Won’t Big Tobacco Please Think of the Children?

Over at the Cancer Blog, they are talking about how the Tobacco Industry spends over 12.4 billion dollars a year on advertising. Pretty big number. Channeling Mrs. Lovejoy, they cry out, “Won’t someone please think of the children?” Apparently, the fact that the rolling eyeballs of a toddler might accidentally stray across a tobacco ad in his father’s copy of Maxim will turn that toddler into a chain-huffing smoker.

They then ask:

    What if that money could be spent elsewhere? How many schools could be built with 12.4 billion dollars? How many women’s shelters could be erected? What sorts of advancements could be made in lung cancer research with those funds?

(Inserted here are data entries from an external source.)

(* ===== verification/Authority.v ===== *)
(** * session/authority.go: the Agent's view of its session authority

    [MemoryAuthorityView] is a snapshot under a read-write mutex; [Apply] is its
    only update.  The theorems follow any sequence of updates. *)

From S2P Require Import Prelude.
Local Open Scope Z_scope.
Local Open Scope go_scope.

Definition ErrSessionFenced : goerr := errors_New "agent transport session is fenced".

Definition AuthorityCurrent : string := "CURRENT".
Definition AuthorityFenced : string := "FENCED".
Definition AuthorityUnknown : string := "UNKNOWN".

Record AuthoritySnapshot := MkSnapshot {
  snap_HostIdentity : string;
  snap_SessionGeneration : Z;
  snap_State : string;
}.

#[export] Instance AuthoritySnapshot_eq_dec : EqDecision AuthoritySnapshot.
Proof. solve_decision. Defined.

(** The view's state is its snapshot, which [Snapshot] returns. *)
Definition MemoryAuthorityView : Type := AuthoritySnapshot.

Definition NewMemoryAuthorityView (host : string) (generation : Z) : res MemoryAuthorityView :=
  fail_if ((host ==s "") || (generation =? 0))
    (errors_New "complete session authority identity is required");;
  Ok (MkSnapshot host generation AuthorityCurrent).

Definition Snapshot (view : MemoryAuthorityView) : AuthoritySnapshot := view.

(** [MemoryAuthorityView.Apply]: the next state of the view, or an error and
    the view unchanged. *)
Definition Apply (view : MemoryAuthorityView) (next : AuthoritySnapshot) : res MemoryAuthorityView :=
  fail_if ((snap_HostIdentity next ==s "") || (snap_SessionGeneration next =? 0))
    (errors_New "complete session authority snapshot is required");;
  fail_if ((snap_State next !=s AuthorityCurrent) && (snap_State next !=s AuthorityFenced)
           && (snap_State next !=s AuthorityUnknown))
    (errors_New "unknown session authority state");;
  let current := view in
  fail_if (snap_HostIdentity next !=s snap_HostIdentity current)
    (errors_New "session authority Host identity cannot change");;
  fail_if (snap_SessionGeneration next <? snap_SessionGeneration current)
    (errors_New "session authority generation cannot decrease");;
  fail_if ((snap_SessionGeneration next =? snap_SessionGeneration current)
           && (snap_State current !=s AuthorityCurrent) && (snap_State next ==s AuthorityCurrent))
    (errors_New "same-generation session authority cannot rearm");;
  Ok next.

(** The view after a sequence of updates, refused ones skipped. *)
Definition apply_step (view : MemoryAuthorityView) (next : AuthoritySnapshot) : MemoryAuthorityView :=
  match Apply view next with Ok v => v | Err _ => view end.
Definition apply_all (view : MemoryAuthorityView) (nexts : list AuthoritySnapshot) :
  MemoryAuthorityView := foldl apply_step view nexts.

Lemma apply_step_cases view next :
  apply_step view next = view
  \/ (apply_step view next = next /\ snap_HostIdentity next = snap_HostIdentity view
      /\ snap_SessionGeneration view <= snap_SessionGeneration next
      /\ (snap_SessionGeneration next = snap_SessionGeneration view ->
          snap_State view <> AuthorityCurrent -> snap_State next <> AuthorityCurrent)).
Proof.
  unfold apply_step. destruct (Apply view next) as [v|e] eqn:E; [right|by left].
  unfold Apply in E. run_guards. subst v. repeat split; try done.
  intros Hg Hs Hn. rewrite Hg, Hn in *. rewrite Z.eqb_refl in *. simpl in *.
  apply String.eqb_neq in Hs. rewrite Hs in *. done.
Qed.

Lemma apply_all_monotone view nexts :
  snap_HostIdentity (apply_all view nexts) = snap_HostIdentity view
  /\ snap_SessionGeneration view <= snap_SessionGeneration (apply_all view nexts).
Proof.
  revert view. induction nexts as [|next nexts IH]; intros view; [split; [done|cbn; lia]|].
  cbn [apply_all foldl]. destruct (IH (apply_step view next)) as [H1 H2].
  unfold apply_all in *. rewrite H1.
  destruct (apply_step_cases view next) as [E|(E & ? & ? & _)]; rewrite E in *; split; done || lia.
Qed.

(** along any sequence of updates the Host identity is fixed and the
    session generation never decreases. *)
Theorem authority_monotone view nexts :
  snap_HostIdentity (apply_all view nexts) = snap_HostIdentity view
  /\ snap_SessionGeneration view <= snap_SessionGeneration (apply_all view nexts).
Proof. apply apply_all_monotone. Qed.

(** fencing is final for a generation: once a view is not CURRENT, no
    sequence of updates makes it CURRENT again at the same generation. *)
Theorem fenced_generation_never_rearms view nexts :
  snap_State view <> AuthorityCurrent ->
  snap_SessionGeneration (apply_all view nexts) = snap_SessionGeneration view ->
  snap_State (apply_all view nexts) <> AuthorityCurrent.
Proof.
  revert view. induction nexts as [|next nexts IH]; intros view Hs Hg; [done|].
  pose proof (apply_all_monotone (apply_step view next) nexts) as [_ Hm].
  cbn [apply_all foldl] in *. change (foldl apply_step (apply_step view next) nexts)
    with (apply_all (apply_step view next) nexts) in *.
  destruct (apply_step_cases view next) as [E|(E & ? & ? & Hre)].
  - rewrite E in *. by apply IH.
  - rewrite E in *. apply IH; [apply Hre; [lia|done]|lia].
Qed.

Lemma fenced_generation_never_rearms_witness :
  let view := MkSnapshot "host-a" 3 AuthorityFenced in
  let nexts := [MkSnapshot "host-a" 3 AuthorityCurrent; MkSnapshot "host-a" 3 AuthorityUnknown] in
  snap_State (apply_all view nexts) <> AuthorityCurrent.
Proof. apply fenced_generation_never_rearms; [discriminate|reflexivity]. Defined.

You can make this sort of argument with just about anything, but guess what? It’s not the tobacco industry’s job to build schools. It’s the government’s job. So perhaps a more apt question would be “How much of the settlements the tobacco industry has made with state and federal governments has actually gone to building schools?” That’s mostly rhetorical; finding out the answer to that question would take more time than I have seconds before I gallivant off to hop on a plane, but according to this page, detailing what California planned on doing with its settlement: “Proceeds of the settlement funds will not increase the state’s school spending guarantee, which depends on tax revenues.”

The same goes for women’s shelters — building them is not the tobacco industry’s job. As for lung cancer research, yeah, that would be nice. Except companies with vested corporate and political interests in the results of a scientific study should absolutely not be funding what should be objective, independent research. You only need to look at the pharmaceutical industry to see that trials sponsored by a pharmaceutical company skew wildly in favor of that company’s product.

Tobacco is a legal product. It has a legal right to advertise and spend as much damn money on advertising as they want. Some people may not like that; hell, I may not like it. But that’s what capitalism is all about. If you think tobacco should be illegal, just state your reasons, point to your research, write your congressman. But can we please stop manipulating the subject for utterly stupid talking points?